[Work to complete] In the listing beneath this line, copy exactly the lines starting with the one containing "The receiving half" and going on through the one containing "Definition INVALID_PAYLOAD : bytes".
########################################
(* ===== verification/RuntimeApi.v ===== *)
(** * RuntimeApi: the requests of the runtime API

    The receiving half of [class BridgeApiProtoWsTransport]
    ([src/device_code/components/esp_tree_bridge/bridge_api_proto_ws.cpp]) and the
    functions of [class ESPTreeBridge] ([esp_tree_bridge.cpp]) it calls: a client
    connects, authenticates with an HMAC over the nonce of its connection and
    then sends commands, receipts and firmware.  [registered] and the log of
    transferred bytes are left out; [bridge] is never null. *)
From stdpp Require Import pretty sorting.
From S2P Require Import Prelude Wire Crypto OtaManager BridgeSession BridgeProtocol BridgeLoop ProtoMessages WebSocket ApiTransport BridgeComponent EntityText EntityCommand BridgeOta RuntimeEvents.

(** ** Names of the errors and results *)
Module error.
Definition REMOTE_NOT_FOUND : bytes := str "remote_not_found".
Definition OTA_BUSY : bytes := str "ota_busy".
Definition OTA_NOT_ACTIVE : bytes := str "ota_not_active".
Definition OTA_INVALID_CHUNK : bytes := str "ota_invalid_chunk".
Definition OTA_REJECTED : bytes := str "ota_rejected".
Definition OTA_INVALID_SIZE : bytes := str "ota_invalid_size".
Definition OTA_INVALID_MD5 : bytes := str "ota_invalid_md5".
Definition INTERNAL_ERROR : bytes := str "internal_error".
End error.

Module config_result.
Definition OK : bytes := str "ok".
Definition BUSY : bytes := str "busy".
Definition REJECTED : bytes := str "rejected".
Definition UNSUPPORTED : bytes := str "unsupported".
Definition INVALID_PAYLOAD : bytes := str "invalid_payload".
Definition TIMEOUT : bytes := str "timeout".
Definition NO_SESSION : bytes := str "no_session".
Definition NOT_REMOTE : bytes := str "not_remote".
End config_result.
########################################
[Response box]
    The receiving half of [class BridgeApiProtoWsTransport]
    ([src/device_code/components/esp_tree_bridge/bridge_api_proto_ws.cpp]) and the
    functions of [class ESPTreeBridge] ([esp_tree_bridge.cpp]) it calls: a client
    connects, authenticates with an HMAC over the nonce of its connection and
    then sends commands, receipts and firmware.  [registered] and the log of
    transferred bytes are left out; [bridge] is never null. *)
From stdpp Require Import pretty sorting.
From S2P Require Import Prelude Wire Crypto OtaManager BridgeSession BridgeProtocol BridgeLoop ProtoMessages WebSocket ApiTransport BridgeComponent EntityText EntityCommand BridgeOta RuntimeEvents.

(** ** Names of the errors and results *)
Module error.
Definition REMOTE_NOT_FOUND : bytes := str "remote_not_found".
Definition OTA_BUSY : bytes := str "ota_busy".
Definition OTA_NOT_ACTIVE : bytes := str "ota_not_active".
Definition OTA_INVALID_CHUNK : bytes := str "ota_invalid_chunk".
Definition OTA_REJECTED : bytes := str "ota_rejected".
Definition OTA_INVALID_SIZE : bytes := str "ota_invalid_size".
Definition OTA_INVALID_MD5 : bytes := str "ota_invalid_md5".
Definition INTERNAL_ERROR : bytes := str "internal_error".
End error.

Module config_result.
Definition OK : bytes := str "ok".
Definition BUSY : bytes := str "busy".
Definition REJECTED : bytes := str "rejected".
Definition UNSUPPORTED : bytes := str "unsupported".
Definition INVALID_PAYLOAD : bytes := str "invalid_payload".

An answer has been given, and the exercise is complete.